Health and Well-being of Waste Workers in India
Waste workers include government-employed sanitation workers; privately contracted door-to-door garbage collectors; and waste pickers who work in the informal sector. India has over 5 million sanitation workers. While there are no official data on the number of persons engaged in waste picking in India, it is estimated at up to 1.5 million persons, which is approximately 10 percent of the global waste picker community. A waste picker is “a person or groups of persons informally engaged in collection and recovery of reusable and recyclable solid waste from the source of waste generation - the streets, bins, material recovery facilities, processing and waste disposal facilities for sale to recyclers directly or through intermediaries to earn their livelihood.” Waste pickers in informal employment collect over 80 percent of the total recyclable waste, contributing significantly to savings for the government, and to environmental health.
Access to health care and good quality health services is severely iniquitous, with marginalised and historically oppressed communities, such as waste pickers, facing numerous impediments to the attainment of health and well-being. Their experiences of health inequity and precarity are shaped by intersectional vulnerabilities, stemming from caste, class, gender, region of origin, mother- tongue, religion, religion, degree of formality of employment, nature of occupational (e.g., picking, sorting, or selling waste) and place and conditions of residence.
Waste pickers are exposed to various occupational hazards, physical, chemical, and biological, and encounter numerous impediments to the attainment of optimal health and well-being, in access to information; strategies for disease prevention, management, and rehabilitation; economic and social security; and opportunities for health promotion and recreation.
The Accountability for Informal Urban Equity Hub (ARISE) at The George Institute for Global Health, India (TGI) engaged in a policy content review, participant-observation, in-depth interviews, focus group discussions, and community meetings with waste workers at the ARISE project sites, and present the following recommendations for policy and research.
Recommendations for policy
- Health and well-being interventions need to be tailored to the specific needs of waste pickers, particularly informal workers.
- Waste workers need to be recognised as an occupational community engaged in diverse activities related to cleaning, collection, sorting, processing, and sale of discarded materials.
- The ability to access services needs to be delinked from specific documentation, and assistance with obtaining documentation needs to be provided to waste workers.

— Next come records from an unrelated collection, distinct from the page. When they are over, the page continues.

(** * Smart Expense Tracker (project2.py): an embedding and its properties

    The program is a Streamlit front end over two SQLite tables.  The
    embedding keeps

    - amounts as IEEE binary64 values ([float]), the type of Python's
      [float] and of SQLite's REAL;
    - data frames as lists of rows, boolean-mask selection as [filter];
    - the two tables as explicit state that every store helper threads;
    - the calls into Streamlit as the list of widgets a menu branch emits;
    - Python's [/] as a fallible operation (ZeroDivisionError).

    Functions of pandas that the program calls on user text
    ([pd.Period], [pd.to_datetime]) are not part of the program; the
    branches that call them take them as parameters. *)

From Stdlib Require Import ZArith List String Ascii Bool Lia Floats.
From Stdlib Require Import DecimalString Permutation Sorted.
Import ListNotations.

Local Open Scope string_scope.

(* ================================================================== *)
(** * Python's format specifications [.0f] and [,.0f] *)
(* ================================================================== *)

Module PyFormat.

(** The quotient [num / den] rounded to the nearest integer, a tie going to
    the even neighbour: how the fixed-point presentation type rounds the
    exact binary value. *)
Definition round_half_even (num den : Z) : Z :=
  let q := (num / den)%Z in
  match (2 * (num mod den) ?= den)%Z with
  | Lt => q
  | Gt => (q + 1)%Z
  | Eq => if Z.even q then q else (q + 1)%Z
  end.

(** The magnitude [m * 2^e] of a finite binary64 value, to zero decimals. *)
Definition nearest_integer (m : positive) (e : Z) : Z :=
  if (0 <=? e)%Z then (Z.pos m * 2 ^ e)%Z
  else round_half_even (Z.pos m) (2 ^ (- e)).

Definition digits (n : Z) : string :=
  NilZero.string_of_uint (N.to_uint (Z.to_N n)).

(** The [,] option: a comma before every group of three digits, counted
    from the right.  [k] digits of the current group are already out. *)
Fixpoint commas_rev (k : nat) (ds : list ascii) : list ascii :=
  match ds with
  | [] => []
  | d :: ds' =>
      match k with
      | 3%nat => ","%char :: d :: commas_rev 1 ds'
      | _ => d :: commas_rev (S k) ds'
      end
  end.

Definition group_thousands (s : string) : string :=
  string_of_list_ascii (rev (commas_rev 0 (rev (list_ascii_of_string s)))).

Definition sign (s : bool) : string := if s then "-" else "".

(** [format(x, ".0f")] when [comma] is [false], [format(x, ",.0f")]
    otherwise. *)
Definition format_f0 (comma : bool) (x : float) : string :=
  match Prim2SF x with
  | S754_nan => "nan"
  | S754_infinity s => sign s ++ "inf"
  | S754_zero s => sign s ++ "0"
  | S754_finite s m e =>
      let ds := digits (nearest_integer m e) in
      sign s ++ (if comma then group_thousands ds else ds)
  end.

(** [n] is an integer nearest to [m * 2^e]: twice the distance is at most
    one unit, both sides scaled by the denominator [2^(-e)] when [e < 0]. *)
Definition is_nearest_integer (n : Z) (m : positive) (e : Z) : Prop :=
  (2 * Z.abs (n * 2 ^ Z.max 0 (- e) - Z.pos m * 2 ^ Z.max 0 e)
   <= 2 ^ Z.max 0 (- e))%Z.

(** [text] stands inside [msg]. *)
Definition cites (msg text : string) : Prop :=
  exists before after, msg = before ++ text ++ after.

End PyFormat.

(* ================================================================== *)
(** * Glyphs of the user interface, byte for byte as the source has them *)
(* ================================================================== *)

Module Glyph.

Definition nb_hyphen : string := "â€‘".
Definition rupee : string := "â‚¹".
Definition money_bag : string := "ğŸ’°".
Definition green_circle : string := "ğŸŸ¢".
Definition red_circle : string := "ğŸ”´".
Definition target : string := "ğŸ¯".
Definition bar_chart : string := "ğŸ“Š".
Definition siren : string := "ğŸš¨".
Definition warning_sign : string := "âš ï¸".
Definition info_sign : string := "â„¹ï¸".
Definition check_mark : string := "âœ…".
Definition receipt : string := "ğŸ§¾".
Definition dollar : string := "ğŸ’µ".
Definition money_wings : string := "ğŸ’¸".
Definition scissors : string := "âœ‚ï¸".
Definition brain : string := "ğŸ§ ".
Definition dna : string := "ğŸ§¬".
Definition coin : string := "ğŸª™".

End Glyph.

(* ================================================================== *)
(** * The record store: tables [expenses] and [budget] of tracker.db *)
(* ================================================================== *)

Module Store.

(** A row of [expenses], under the column names [load_expenses] selects.
    A NaN [Amount] stands for a cell that holds no number. *)
Record expense_row : Type := mk_expense_row {
  ID : Z;
  Date : string;
  Category : string;
  Amount : float;
  Description : string
}.
(** X13: what [deleteItem] has deleted is gone: after a call that
    answered 200 for a path that is not the root of the file system, the
    same request is answered with 404, and nothing changes. *)
Theorem deleteItem_then_gone req w w' b p :
  deleteItem cwd req w = (Ok (mkRes 200 b), w') ->
  resolveUserProjectPath cwd (str (q_userId req)) (str (q_projectSlug req))
    (q_path req) = Ok p ->
  key_of p <> [] ->
  deleteItem cwd req w' = (Ok (mkRes 404 (Message "Item not found.")), w').
Proof.
  unfold deleteItem. intros H Hres Hk.
  apply try_catch_on_error_inv in H; [|discriminate..].
  destruct (negb (truthy_opt (q_userId req)) || negb (truthy_opt (q_projectSlug req))
            || negb (truthy_opt (q_path req))) eqn:Hreq; [discriminate H|].
  apply bind_inv_ok in H as (allowed & w0 & Hperm & H).
  destruct allowed; [|discriminate H]. cbn [negb] in H.
  apply checkPermission_allowed in Hperm as [Hperm ->].
  apply bind_inv_ok in H as (p' & w0 & Hres' & H).
  unfold lift_result in Hres'. injection Hres' as Hres' <-.
  assert (p' = p) as -> by congruence.
  apply bind_inv_ok in H as (present & w0 & Hpresent & H).
  unfold gets in Hpresent. injection Hpresent as Hpresent <-.
  destruct present; [|discriminate H]. cbn [negb] in H. cbv zeta in H.
  destruct (bool_decide _ && _); [discriminate H|].
  apply bind_inv_ok in H as ([] & w1 & Hrm & H).
  unfold ret in H. injection H as _ <-.
  apply on_host_inv in Hrm as (m1 & Hrm & ->).
  apply rm_gone in Hrm; [|exact Hk].
  unfold try_catch, bind.
  rewrite (checkPermission_true _ _ _ _ (with_host m1 w) Hperm).
  cbn [negb]. unfold lift_result. rewrite Hres.
  unfold gets. cbn [host with_host]. rewrite Hrm. reflexivity.
Qed.

(** A computation that leaves the VFS as it is, and the lines of the
    console where they are: it may write to the host and add lines. *)
Definition host_only {A} (m : M world A) : Prop :=
  forall w, vfs (m w).2 = vfs w /\ console w `prefix_of` console (m w).2.

(** A computation that leaves the host as it is, too. *)
Definition reads_only {A} (m : M world A) : Prop :=
  forall w, vfs (m w).2 = vfs w /\ host (m w).2 = host w /\
            console w `prefix_of` console (m w).2.

Lemma reads_only_host_only {A} (m : M world A) : reads_only m -> host_only m.
Proof. intros H w. destruct (H w) as (Hv & _ & Hc). auto. Qed.

Lemma reads_only_ret {A} (a : A) : reads_only (@ret world A a).
Proof. intros w. cbn. auto. Qed.

Lemma reads_only_throw {A} e : reads_only (@throw world A e).
Proof. intros w. cbn. auto. Qed.

Lemma reads_only_gets {A} (f : world -> A) : reads_only (gets f).
Proof. intros w. cbn. auto. Qed.

Lemma reads_only_lift {A} (r : result A) : reads_only (@lift_result world A r).
Proof. intros w. cbn. auto. Qed.

Lemma reads_only_console_error line : reads_only (console_error line).
Proof.
  intros w. unfold console_error, modify. cbn.
  split; [reflexivity|]. split; [reflexivity|]. apply prefix_app_r. reflexivity.
Qed.

Lemma reads_only_bind {A B} (m : M world A) (k : A -> M world B) :
  reads_only m -> (forall a, reads_only (k a)) -> reads_only (bind m k).
Proof.
  intros Hm Hk w. unfold bind. destruct (Hm w) as (H1 & H2 & H3).
  destruct (m w) as [[a|e|] w1]; cbn [snd] in *; [|auto..].
  destruct (Hk a w1) as (H4 & H5 & H6).
  split; [congruence|]. split; [congruence|]. etrans; eassumption.
Qed.

Lemma reads_only_try_catch {A} (m : M world A) h :
  reads_only m -> (forall e, reads_only (h e)) -> reads_only (try_catch m h).
Proof.
  intros Hm Hh w. unfold try_catch. destruct (Hm w) as (H1 & H2 & H3).
  destruct (m w) as [[a|e|] w1]; cbn [snd] in *; [auto| |auto].
  destruct (Hh e w1) as (H4 & H5 & H6).
  split; [congruence|]. split; [congruence|]. etrans; eassumption.
Qed.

Recommendations for research
- The lives, livelihoods, occupational and social security of waste picker communities need to be explored, ideally through participatory research.
- The health conditions, occupational hazards, practices for health promotion, disease prevention and management, recreation, and recourse to health care among waste picker communities need to be understood and documented, and effective interventions designed for improvements in their health and well-being.